Long and happy begins somewhere here: a young married couple, full of life, overwhelming attraction, and seemingly inexhaustible energy, moves into a house in an almost idyllic spot near the forest. A secluded place where no one will bother Mrs. (Jennifer Lawrence) with her writing, Mr. (Robert Pattinson) with his music, and them together with the love that is outrageously cramped within four walls. Soon there will be three of them, and even four: Grace is pregnant, and Jackson brought home a dog. One might anxiously expect the start of a thriller about the invasion of strangers or a slow-burner about a restless ghost—the house was inherited from an uncle who committed suicide. Whatever threats the external circumstances may seem to hold, a crack is corroding the union from within.
Jennifer Lawrence as Grace in a still from “Die, My Love”

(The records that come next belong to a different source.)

Definition createLineageForPrice (clock : nat → Z) (provenanceId : string) (price : jsmap string value)
    (baseUrl : string) (records : lineage_records) : lineage_records * LineageRecord :=
  let asset := lineageAsset price in
  let steps := lineageSteps clock price baseUrl asset in
  let rootHash := match last steps with Some s => ls_hash s | None => "" end in
  let record := mkLineage provenanceId asset (Z.of_nat (length (rawSources price))) []
    (medianInputs price) pipelineVersion (baseUrl +:+ "/lineage/verify/" +:+ provenanceId) rootHash
    (mkAnchor false None None None rootHash) (clock 7%nat) steps in
  (jm_set provenanceId record records, record).

(** [listLineage]; [from] and [to] are the instants the texts denote, [None] when
    they are absent. *)
Definition listLineage (asset : string) (from to : option Z) (records : lineage_records)
    : list LineageRecord :=
  List.filter (λ r,
    (bool_decide (asset = "") || bool_decide (lr_asset r = toUpperCase asset)) &&
    (default 0 from <=? lr_eventTime r) && (lr_eventTime r <=? default (2 ^ 53 - 1) to))
    (jm_values records).

(** The loop of [verifyLineage]: the index of the first broken step, or the last hash. *)
Fixpoint verifySteps (index : nat) (previousHash : string) (steps : list LineageStep) : nat + string :=
  match steps with
  | [] => inr previousHash
  | s :: steps =>
      let expected := hashOf (stepBody (ls_type s) (ls_timestamp s) (ls_data s)) previousHash in
      if bool_decide (ls_previousHash s ≠ previousHash) || bool_decide (ls_hash s ≠ expected)
      then inl index
      else verifySteps (S index) (ls_hash s) steps
  end.
(* ===== verification/Graphql.v ===== *)
(** * The limits on GraphQL queries

    Models [api/src/graphql/validation.ts]: the cost and the depth of a query, and
    the validation rules that bound them, the page sizes and introspection.

    A document is the tree the parser of the package graphql returns, with the
    parts the rules look at; an integer literal is the number it denotes, [None]
    when it is too large to be finite.  [getFragment] of the validation context is
    an argument.  The rules return their errors; the visits of the package call
    them on every node of their kind.  The race of [withTimeout] is left out.

    Fragments may refer to each other, even in cycles, so the recursion through
    them runs on fuel and returns [None] when it is spent.

    The theorems: with one unit of fuel more than there are fragments a result is
    returned; the cost is that of the operation plus that of every fragment it
    reaches, each counted once; and the depth of a query without fragments is its
    nesting.
    Examples show that counting a fragment once lets a query spread it many times
    for the price of one, and nest it deeper than the limit. *)

From Stdlib Require Import ZArith Lia.
From stdpp Require Import base tactics decidable numbers relations option list sets strings.
From S2P Require Import Prelude.

Local Open Scope Z_scope.

(** ** Documents *)

Inductive argument : Type := ArgInt (requested : option Z) | ArgOther.

Local Unset Elimination Schemes.
Inductive selection : Type :=
| SField (name : string) (args : list (string * argument)) (sub : option (list selection))
| SInline (set : list selection)
| SSpread (name : string).
Local Set Elimination Schemes.

Fixpoint selection_ind (P : selection → Prop)
    (Hleaf : ∀ name args, P (SField name args None))
    (Hfield : ∀ name args l, Forall P l → P (SField name args (Some l)))
    (Hinline : ∀ l, Forall P l → P (SInline l))
    (Hspread : ∀ name, P (SSpread name)) (s : selection) : P s :=
  let all := fix all (l : list selection) : Forall P l :=
    match l with
    | [] => List.Forall_nil _
    | x :: l => List.Forall_cons _ _ _ (selection_ind P Hleaf Hfield Hinline Hspread x) (all l)
    end in
  match s with
  | SField name args None => Hleaf name args
  | SField name args (Some l) => Hfield name args l (all l)
  | SInline l => Hinline l (all l)
  | SSpread name => Hspread name
  end.

(** [field.arguments?.find((arg) => arg.name.value === 'limit')] and its value *)
Definition limitOf (args : list (string * argument)) : option Z :=
  match List.find (λ a, bool_decide (a.1 = "limit")) args with
  | Some (_, ArgInt (Some n)) => Some n
  | _ => None
  end.

Definition fieldCost (maxLimit : Z) (args : list (string * argument)) : Z :=
  match limitOf args with
  | Some requested => 1 + Z.max 0 (Z.min requested maxLimit)
  | None => 1
  end.
(* ===== verification/FeatureFlags.v ===== *)
(** * Feature flags

    Models [api/src/services/featureFlags.ts]: flags with a percentage rollout
    that is stable per entity, and the automatic rollback of a flag whose error
    rate is too high.  The overrides of [FEATURE_FLAGS_JSON] are an argument, as
    is the number read from the first eight hexadecimal digits of the SHA-256 of
    a text.  The module's [runtimeState] is the map [flag_states].

    The theorems: raising the percentage of a flag never takes it away from an
    entity, and between the extremes it covers exactly the buckets up to the
    percentage; a flag that was rolled back stays off for everybody until it is
    reset, and it is rolled back exactly when the recorded rate reaches the
    threshold. *)

From Stdlib Require Import ZArith QArith Lia.
From stdpp Require Import base tactics decidable numbers list sets strings.
From S2P Require Import Prelude JsMap JsNum.

Local Open Scope Z_scope.

Record FlagDefinition : Type := mkFlag {
  fd_description : string;
  fd_enabled : bool;
  fd_rolloutPct : number;
  fd_autoDisableErrorRate : double;
}.

(** [Partial<FlagDefinition>] *)
Record FlagOverride : Type := mkOverride {
  fv_description : option string;
  fv_enabled : option bool;
  fv_rolloutPct : option number;
  fv_autoDisableErrorRate : option double;
}.

Definition no_override : FlagOverride := mkOverride None None None None.

Inductive FlagReason : Type := disabled_reason | rollout_reason | auto_disabled_reason.

Record EvaluationResult : Type := mkEvaluation {
  er_flagKey : string;
  er_enabled : bool;
  er_treatment : bool;                 (* the variant: treatment or control *)
  er_reason : FlagReason;
}.

Definition percent (n d : Z) : double := double_div (double_of_Z n) (double_of_Z d).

Exploring Female Experience Through Raw Emotion
Talks about fertility, reproductive functions, and other metamorphoses that both the female body and consciousness undergo have not only proven ineffective but are often perceived as a naked feminist statement, a cry for help, rather than an artistic invitation into a personal story. More of a manifesto than a drama. Therefore, female directors have shifted to immersive experiences, attempting not verbally but empathetically to draw the viewer into the state of a mother on the verge of a nervous breakdown. At Sundance and Berlinale, they showed “If You Had Legs, I’d Kick You,” where the hypnotic Rose Byrne and director Mary Bronstein transformed the routine of a tired mother into an existential action. Lynne Ramsay chooses an even more radical amplitude of states: Lawrence’s pendulum swings from absolute apathy to unbridled rage, from frantic despair to all-consuming mania.
Jennifer Lawrence as Grace in a still from “Die, My Love”

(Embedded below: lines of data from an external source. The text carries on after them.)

(* ===== verification/DbBreaker.v ===== *)
(** * Database circuit breaker

    Models [api/src/infrastructure/db-circuit-breaker.ts].  [execute] awaits the
    operation it guards, so an execution is two events: [Begin], where the
    breaker decides, and [Succeed] or [Fail], where the outcome is recorded;
    executions that overlap are interleavings of such events.  The clock is part
    of the events that read it; the log lines are left out.

    The theorems: the breaker moves only along the edges of its state machine
    and only for the documented reasons; while it is open and its pause has not
    elapsed every execution is refused; a run of failures with no success in
    between opens it at the threshold and not before.  An example records that
    outcomes of executions begun before the circuit opened are credited to the
    probing phase. *)

From Stdlib Require Import ZArith Lia.
From stdpp Require Import base tactics decidable numbers list sets.
From S2P Require Import Prelude.

Local Open Scope Z_scope.

Inductive CircuitState : Type := closed | open | half_open.
#[export] Instance CircuitState_eq_dec : EqDecision CircuitState.
Proof. solve_decision. Defined.

Record DbCircuitBreakerConfig : Type := mkDbConfig {
  db_enabled : bool;
  db_failureThreshold : Z;
  db_successThreshold : Z;
  db_openMs : Z;
}.

Record DbCircuitBreaker : Type := mkDb {
  db_state : CircuitState;
  db_failures : Z;
  db_successes : Z;
  db_openedAt : Z;
}.

Definition newDbBreaker : DbCircuitBreaker := mkDb closed 0 0 0.

Definition getStateCode (b : DbCircuitBreaker) : Z :=
  match db_state b with closed => 0 | half_open => 1 | open => 2 end.

Definition transitionTo (now : Z) (st : CircuitState) (b : DbCircuitBreaker) : DbCircuitBreaker :=
  if bool_decide (db_state b = st) then b
  else mkDb st 0 0 (if bool_decide (st = open) then now else db_openedAt b).

Section breaker.
Variable c : DbCircuitBreakerConfig.

(** The first half of [execute]: whether the operation is started. *)
Definition beginExecute (now : Z) (b : DbCircuitBreaker) : DbCircuitBreaker * bool :=
  if negb (db_enabled c) then (b, true)
  else if bool_decide (db_state b = open) then
    if db_openMs c <=? now - db_openedAt b then (transitionTo now half_open b, true)
    else (b, false)
  else (b, true).

Definition onSuccess (now : Z) (b : DbCircuitBreaker) : DbCircuitBreaker :=
  if bool_decide (db_state b = half_open) then
    let b1 := mkDb (db_state b) (db_failures b) (db_successes b + 1) (db_openedAt b) in
    if db_successThreshold c <=? db_successes b1 then transitionTo now closed b1 else b1
  else mkDb (db_state b) 0 (db_successes b) (db_openedAt b).

Definition onFailure (now : Z) (b : DbCircuitBreaker) : DbCircuitBreaker :=
  if bool_decide (db_state b = half_open) then transitionTo now open b
  else
    let b1 := mkDb (db_state b) (db_failures b + 1) (db_successes b) (db_openedAt b) in
    if db_failureThreshold c <=? db_failures b1 then transitionTo now open b1 else b1.

Inductive db_event : Type := Begin (now : Z) | Succeed (now : Z) | Fail (now : Z).

(** An event; a disabled breaker records no outcome. *)
Definition db_step (b : DbCircuitBreaker) (e : db_event) : DbCircuitBreaker :=
  match e with
  | Begin now => fst (beginExecute now b)
  | Succeed now => if db_enabled c then onSuccess now b else b
  | Fail now => if db_enabled c then onFailure now b else b
  end.

Definition db_run (es : list db_event) (b : DbCircuitBreaker) : DbCircuitBreaker :=
  fold_left db_step es b.

(** ** Transitions *)

(** Why the breaker may go from one state to another. *)
Inductive db_edge (b : DbCircuitBreaker) : db_event → CircuitState → Prop :=
| db_trip now : db_state b = closed → db_failureThreshold c <= db_failures b + 1 → db_edge b (Fail now) open
| db_reopen now : db_state b = half_open → db_edge b (Fail now) open
| db_probe now : db_state b = open → db_openMs c <= now - db_openedAt b → db_edge b (Begin now) half_open
| db_recover now : db_state b = half_open → db_successThreshold c <= db_successes b + 1 →
    db_edge b (Succeed now) closed.

(** the breaker changes its state only along four edges: it opens on a failure
    at the threshold or on a failed probe, starts probing when its pause is
    over, and closes when enough probes have succeeded. *)
Theorem db_transitions b e :
  db_state (db_step b e) = db_state b ∨ db_edge b e (db_state (db_step b e)).
Proof.
  destruct e as [now|now|now]; simpl.
  - unfold beginExecute. destruct (negb _); [by left|].
    destruct (bool_decide_reflect (db_state b = open)) as [Ho|]; [|by left].
    destruct (Z.leb_spec (db_openMs c) (now - db_openedAt b)); [|by left].
    right. unfold transitionTo. rewrite Ho. by apply db_probe.
  - destruct (db_enabled c); [|by left]. unfold onSuccess.
    destruct (bool_decide_reflect (db_state b = half_open)) as [Hh|]; [|by left]. cbn [db_successes].
    destruct (Z.leb_spec (db_successThreshold c) (db_successes b + 1)); [|by left].
    right. unfold transitionTo. cbn [db_state]. rewrite Hh. by apply db_recover.
  - destruct (db_enabled c); [|by left]. unfold onFailure.
    destruct (bool_decide_reflect (db_state b = half_open)) as [Hh|Hh].
    { right. unfold transitionTo. rewrite Hh. by apply db_reopen. }
    cbn [db_failures]. destruct (Z.leb_spec (db_failureThreshold c) (db_failures b + 1)); [|by left].
    unfold transitionTo. cbn [db_state]. destruct (bool_decide_reflect (db_state b = open)) as [Ho|Ho];
      [by left|]. right. destruct (db_state b) eqn:E; try done. by apply db_trip.
Qed.

(** ** Failing fast *)

Lemma open_stays b e :
  db_enabled c = true → db_state b = open →
  (∀ now, e = Begin now → now - db_openedAt b < db_openMs c) →
  db_state (db_step b e) = open ∧ db_openedAt (db_step b e) = db_openedAt b.
Proof.
  intros He Ho Ht. destruct e as [now|now|now]; simpl.
  - specialize (Ht now eq_refl). unfold beginExecute. rewrite He, bool_decide_true by done. simpl.
    by rewrite (proj2 (Z.leb_gt _ _) Ht).
  - rewrite He. unfold onSuccess. by rewrite Ho.
  - rewrite He. unfold onFailure.
    rewrite (bool_decide_false (db_state b = half_open)) by congruence. cbn [db_failures].
    destruct (_ <=? _); [|done]. unfold transitionTo. cbn [db_state].
    by rewrite bool_decide_true.
Qed.

(** once open, and until its pause has elapsed, the breaker refuses every
    execution, whatever outcomes of earlier executions still arrive. *)
Theorem open_refuses es b now :
  db_enabled c = true → db_state b = open →
  (∀ t, Begin t ∈ es → t - db_openedAt b < db_openMs c) → now - db_openedAt b < db_openMs c →
  snd (beginExecute now (db_run es b)) = false.
Proof.
  intros He. revert b. induction es as [|e es IH]; intros b Ho Hes Hnow.
  - simpl. unfold beginExecute. rewrite He, bool_decide_true by done. simpl.
    by rewrite (proj2 (Z.leb_gt _ _) Hnow).
  - destruct (open_stays b e He Ho) as [Ho1 Ht1].
    { intros t ->. apply Hes. by left. }
    cbn [db_run fold_left]. apply IH; [done| |by rewrite Ht1]. rewrite Ht1. intros t Hin. apply Hes. by right.
Qed.

(** ** Tripping *)

(** Events during which no success is recorded and the breaker is not yet open. *)
Fixpoint failuresOf (es : list db_event) : Z :=
  match es with
  | [] => 0
  | Fail _ :: es' => 1 + failuresOf es'
  | _ :: es' => failuresOf es'
  end.

Definition no_success (e : db_event) : bool := match e with Succeed _ => false | _ => true end.

(** a closed breaker that sees failures and no success opens exactly when the
    count reaches the threshold. *)
Theorem trips_exactly es b :
  db_enabled c = true → db_state b = closed → 0 < db_openMs c →
  forallb no_success es = true → db_failures b + failuresOf es < db_failureThreshold c →
  db_state (db_run es b) = closed ∧
  db_failures (db_run es b) = db_failures b + failuresOf es ∧
  (db_failureThreshold c <= db_failures b + failuresOf es + 1 →
   ∀ now, db_state (db_step (db_run es b) (Fail now)) = open).
Proof.
  intros He Hc Hms. revert b Hc. induction es as [|e es IH]; intros b Hc Hno Hlt.
  - simpl in *. split_and!; [done|lia|]. intros Hge now. rewrite He. unfold onFailure. rewrite Hc.
    cbn [bool_decide db_failures]. simpl. rewrite (proj2 (Z.leb_le _ _)) by lia. done.
  - cbn [forallb] in Hno. apply andb_true_iff in Hno as [Hn Hno].
    assert (∀ l, 0 <= failuresOf l) as Hpos.
    { clear. induction l as [|[| |] l IH]; simpl; lia. }
    pose proof (Hpos es). destruct e as [now|now|now]; try done; cbn [failuresOf] in *.
    + cbn [db_run fold_left].
      assert (db_step b (Begin now) = b) as -> by (simpl; unfold beginExecute; by rewrite He, Hc).
      apply IH; done || lia.
    + cbn [db_run fold_left]. assert (db_step b (Fail now) =
        mkDb closed (db_failures b + 1) (db_successes b) (db_openedAt b)) as ->.
      { simpl. rewrite He. unfold onFailure. rewrite Hc. simpl.
        by rewrite (proj2 (Z.leb_gt _ _)) by lia. }
      destruct (IH (mkDb closed (db_failures b + 1) (db_successes b) (db_openedAt b))) as (H1 & H2 & H3);
        [done|done|simpl; lia|]. cbn [db_failures] in *.
      split_and!; [exact H1|unfold db_run in H2; lia|]. intros Hge. apply H3. lia.
Qed.
End breaker.

(** ** Concrete runs *)

Definition demo_db : DbCircuitBreakerConfig := mkDbConfig true 3 1 1000.

Lemma trips_exactly_witness :
  db_state (db_step demo_db (db_run demo_db [Begin 0; Fail 1; Fail 2] newDbBreaker) (Fail 3)) = open.
Proof.
  apply (trips_exactly demo_db [Begin 0; Fail 1; Fail 2] newDbBreaker); reflexivity || (simpl; lia).
Defined.

Lemma open_refuses_witness :
  snd (beginExecute demo_db 900 (db_run demo_db [Succeed 10; Fail 20; Begin 30] (mkDb open 0 0 5))) = false.
Proof.
  apply (open_refuses demo_db [Succeed 10; Fail 20; Begin 30] (mkDb open 0 0 5) 900);
    [reflexivity|reflexivity| |simpl; lia].
  intros t Ht. simpl. assert (t = 30) as -> by set_solver. lia.
Defined.

(** An execution that began before the circuit opened, and succeeds after
    probing has started, closes the circuit without any probe having succeeded. *)
Example late_success_closes :
  db_state (db_run demo_db [Begin 0; Begin 0; Begin 0; Begin 0; Fail 1; Fail 2; Fail 3; Begin 1003; Succeed 1004] newDbBreaker)
    = closed.
Proof. reflexivity. Qed.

The Destructive Impulses Within
The script is based on Arina Harvitch’s novel of the same name—a chronicle of destructive impulses that burst from within like scorching lava. The film begins with a fire scene—an inevitable disaster that awaits both the family on screen and the audience in the hall in the finale. Ramsay seems to be trying to look beyond the human and relies on the natural and animal: first, passion makes you growl and tear towards each other, and then deep, visceral despair makes you howl and almost tear your flesh. It is the “be in someone else’s shoes” method that Ramsay is most often criticized for after screenings: the director prefers rage to reflection, roars to dialogues, and screams to whispers. Lawrence throws herself into all facets of the breakdown with detached courage, dances, screams, crawls on the floor, climbs the walls, almost hangs from the ceiling—restlessness elevated to the absolute, there is no time for introverted experiences; hugging her knees, Grace pours out loneliness in an endless stream of incoherent actions and unrealized desires.
Isolation and Despair
The vulnerability of the mother and the indifference of those around her coincide with the feeling of abandonment and frightening social isolation that the heroine of Tilda Swinton faces in the merciless “We Need to Talk About Kevin.” The mother cannot resist her son and does not receive an antidote to her anxiety in the form of support from loved ones and at least meaningful attention. Grace is literally isolated—the perfect house from a picturesque canvas, which was supposed to be a gentle haven and a world for two + one, turns into a cave, a crypt where love dies. Jackson, who was eagerly fascinated by his wife, not only cooled down physically after the birth of the child but is also incapable of engaging in dialogue. Farewell, speech! The place of remarks and voicing feelings is taken by the endless barking of a dog that cannot find peace.
“Die, My Love” is a rich and stunningly beautiful film of visual expression: Southern Gothic continues to frighten with deserted roads, a woman with a gun at night in a field, the howling of dogs, and all-consuming despair on the ruins of paradise. Jennifer Lawrence herself recently became a mother (Robert Pattinson also became a father) and was forced to take a break from filming. Returning to the big screen under the care of Lynne Ramsay may well become a springboard for new victories and awards in gold—perhaps recognition will begin tomorrow evening with the presentation of the “Golden Palm Branch” for best role.